When Algorithms Go Viral: Is “AI Slop” Content The Best Way To Become Rich
- Feb 6
- 3 min read

There’s a strange moment many of us have had recently while scrolling YouTube. You open the app with a fresh account, or after clearing your history, and within minutes you’re bombarded with oddly familiar videos. The titles are dramatic. The visuals are flashy. The voices sound robotic but confident. And yet, none of it really means anything. This phenomenon now has a name: AI slop.
Recent studies show that more than 20% of videos recommended to new YouTube users are low-quality, AI-generated content, often mass-produced with little creativity or care. Despite that, these videos are pulling in massive viewership and, in some cases, millions of dollars in estimated revenue. That statistic alone is enough to make you pause, and maybe sigh.
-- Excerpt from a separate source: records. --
(* ===================================================================== *)
(* AI-Powered-Resume-Analyzer: a shallow embedding of src/app.py         *)
(*                                                                       *)
(*   select_supported_model  (app.py 70-103)                             *)
(*   extract_text_from_pdf   (app.py 419-444)                            *)
(*   analyze_resume          (app.py 447-546)                            *)
(*   the API key at start-up and its preview  (app.py 13-29, 587-601)    *)
(*   the analysis section of the page         (app.py 749-795)           *)
(*                                                                       *)
(* A Python str is modelled as the list of its code points.  str.strip,  *)
(* str.lower, len and slicing work on code points, with the white space  *)
(* and the case mapping of the interpreter's Unicode tables.  A literal  *)
(* of the source is written as it stands there and read as UTF-8.        *)
(* ===================================================================== *)

From Stdlib Require Import String Ascii List Bool Arith NArith Lia.
From stdpp Require Import base option gmap strings.

Local Open Scope string_scope.

(* s + t on str values *)
Declare Scope pystr_scope.
Infix "+:+" := (@app N) (at level 60, right associativity) : pystr_scope.
Local Open Scope pystr_scope.
(** * Scheduling library (src/common/libs/scheduling/index.ts)

    A shallow embedding of the fee formulas, the two call encoders, the
    validity-report decoder, the scheduler address lookup and the status page
    address of the Ethereum Alarm Clock scheduling helpers.

    - A [BN] (bn.js big integer) is a [Z]: bn.js integers are signed and
      unbounded, [add] and [mul] allocate a fresh number and leave their
      operands alone.
    - A parameter typed [BN | null] is an [option Z]; [None] is [null].
      A [BN] is a JavaScript object, hence truthy whatever its value: the tests
      [!x] and [x || d] of the source only ever see [null].
    - A parameter typed [any] is a [JsValue], with JavaScript's [ToBoolean].
    - The ABI encoders and [toBuffer] belong to other packages; they are the
      variables of the section that holds the encoders. *)

From Stdlib Require Import ZArith List String Bool Lia.
From Stdlib Require Import Strings.Byte.
Import ListNotations.

Module Scheduling.

Local Open Scope string_scope.
Local Open Scope Z_scope.

(** ** Values *)

(** bn.js number. *)
Definition BN : Type := Z.

(** Node [Buffer]. *)
Definition Buffer : Type := list byte.

(** The JavaScript values an [any]-typed argument, or an element of an encoder
    argument array, may hold.  [JsNumber n] is the double of integer value [n]
    (so [JsNumber 0] stands for both zeros); [JsNaN] is the one further number
    whose truth value matters. *)
Inductive JsValue : Type :=
  | JsUndefined
  | JsNull
  | JsBool (b : bool)
  | JsNumber (n : Z)
  | JsNaN
  | JsString (s : string)
  | JsBN (v : BN).

(** ECMAScript [ToBoolean]. *)
Definition truthy (v : JsValue) : bool :=
  match v with
  | JsUndefined | JsNull | JsNaN => false
  | JsBool b => b
  | JsNumber n => negb (n =? 0)
  | JsString s => negb (String.eqb s "")
  | JsBN _ => true
  end.

(** A value is absent when it is [null] or [undefined]. *)
Definition absent (v : JsValue) : bool :=
  match v with
  | JsUndefined | JsNull => true
  | _ => false
  end.

(** [x || d] on a [BN | null]. *)
Definition or_else (x : option BN) (d : BN) : BN :=
  match x with
  | Some v => v
  | None => d
  end.

(** [!x] on a [BN | null]. *)
Definition is_null (x : option BN) : bool :=
  match x with
  | Some _ => false
  | None => true
  end.

(** [a.lt(b)] of bn.js. *)
Definition lt (a b : BN) : bool := a <? b.

(** [x.bitLength()] of bn.js: the number of bits of the magnitude of [x],
    zero for zero. *)
Definition bitLength (x : BN) : Z :=
  if x =? 0 then 0 else Z.log2 (Z.abs x) + 1.

(** ** Configuration *)

Definition TIME_BOUNTY_MIN : BN := 1.

Module EAC_SCHEDULING_CONFIG.
Definition DAPP_ADDRESS : string := "https://app.chronologic.network".
Definition SCHEDULE_GAS_LIMIT_FALLBACK : BN := 21000.
Definition SCHEDULE_GAS_PRICE_FALLBACK : Z := 20.
Definition FEE : BN := 2242000000000000.
Definition FEE_MULTIPLIER : BN := 2.
Definition FUTURE_EXECUTION_COST : BN := 180000.
Definition SCHEDULING_GAS_LIMIT : BN := 1500000.
Definition WINDOW_SIZE_DEFAULT_TIME : Z := 10.
Definition WINDOW_SIZE_DEFAULT_BLOCK : Z := 90.
Definition TIME_BOUNTY_MIN : BN := Scheduling.TIME_BOUNTY_MIN.
Definition TIME_BOUNTY_DEFAULT : BN := Scheduling.TIME_BOUNTY_MIN.
End EAC_SCHEDULING_CONFIG.


(** ** Cost formulas *)

Definition calcEACFutureExecutionCost
    (callGas callGasPrice : BN) (timeBounty : option BN) : BN :=
  let totalGas := callGas + EAC_SCHEDULING_CONFIG.FUTURE_EXECUTION_COST in
  let timeBounty :=
    match timeBounty with
    | None => EAC_SCHEDULING_CONFIG.TIME_BOUNTY_MIN
    | Some given => given
    end in
  timeBounty
  + EAC_SCHEDULING_CONFIG.FEE * EAC_SCHEDULING_CONFIG.FEE_MULTIPLIER
  + totalGas * callGasPrice.

Section Units.

(** [gasPriceToBase] of [../units] is imported, not defined, by this module:
    it takes a gas price as a JavaScript number and returns a [BN]. *)
Variable gasPriceToBase : Z -> BN.

Definition calcEACEndowment
    (callGas callValue callGasPrice : option BN) (timeBounty : BN) : BN :=
  let callValue := or_else callValue 0 in
  callValue
  + calcEACFutureExecutionCost
      (or_else callGas EAC_SCHEDULING_CONFIG.SCHEDULE_GAS_LIMIT_FALLBACK)
      (or_else callGasPrice
         (gasPriceToBase EAC_SCHEDULING_CONFIG.SCHEDULE_GAS_PRICE_FALLBACK))
      (Some timeBounty).

End Units.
Watching AI slop doesn’t usually feel shocking or offensive. It feels… draining. The videos blur together. The stories are exaggerated or hollow. The facts are sometimes wrong, sometimes meaningless, and sometimes completely made up. But they’re optimised perfectly to keep you watching just a little longer.
That’s part of what makes this trend so unsettling. AI slop isn’t trying to inform or inspire you. It’s trying to occupy your attention, quietly and efficiently. And when you realise how much of your feed is filled with content made by machines for algorithms, not humans. It can feel like the internet has lost something important. There’s a sense of disappointment in that realisation. Maybe even betrayal.
AI slop thrives because it plays the game better than humans can. These videos are cheap to produce, endlessly repeatable, and tailored to whatever the algorithm currently favors. A single creator can upload dozens or hundreds of videos a day without ever touching a camera or writing a sentence themselves.
Platforms reward consistency and engagement, not depth. So AI slop rises to the top, while thoughtful, human-made content often struggles to compete. That imbalance leaves many creators feeling frustrated and invisible, wondering how their effort can ever stand out against an endless flood of automated content. And viewers? Viewers are left sorting through noise.
There’s something quietly sad about realising that a large part of what we watch every day wasn’t made to communicate with us, it was made to trigger us. AI slop often relies on shock, fear, or exaggerated emotion, not because it matters, but because it works.
Over time, this can dull curiosity and shorten attention spans. It can make people feel disconnected, overstimulated, and cynical. When everything starts to look fake or recycled, it becomes harder to care, and even harder to trust. Some people feel angry about it. Others feel numb. Many don’t even realise what’s happening, just that scrolling feels worse than it used to. The rise of AI slop isn’t just an internet annoyance. It’s shaping how society consumes information and culture.
When low-quality AI content dominates recommendation systems, it changes what people learn, what they believe, and what voices get heard. Misinformation spreads more easily. Nuanced discussions get buried. Creativity becomes harder to find.
It also raises uncomfortable questions about value. If AI-generated videos can make millions with little effort, what does that say about how we reward work, truth, and creativity? What happens to human storytelling when speed and volume matter more than meaning?
At a larger scale, AI slop risks turning the internet into a place where quantity replaces quality, and where trust erodes because no one is sure what’s real, original, or made with care.
AI slop is not going away anytime soon. The systems that reward it are deeply built into social platforms, and the money involved is too big to ignore. But that doesn’t mean society is powerless.
People are already becoming more aware. Creators are calling it out. Platforms are starting to respond. And viewers are learning to be more selective, more critical, and more intentional about what they watch and support.
There’s still a hunger for real voices, real stories, and real connection. That hasn’t disappeared. It’s just harder to find.
The challenge now is deciding what kind of internet we want to build going forward. One filled with endless AI noise, or one where technology supports human creativity instead of replacing it. Because at the end of the day, attention is power. And what we choose to give it to will shape the future of our feeds, and ourselves.
How does watching AI-generated content make you feel compared to watching content made by real people, and why do you think that difference matters?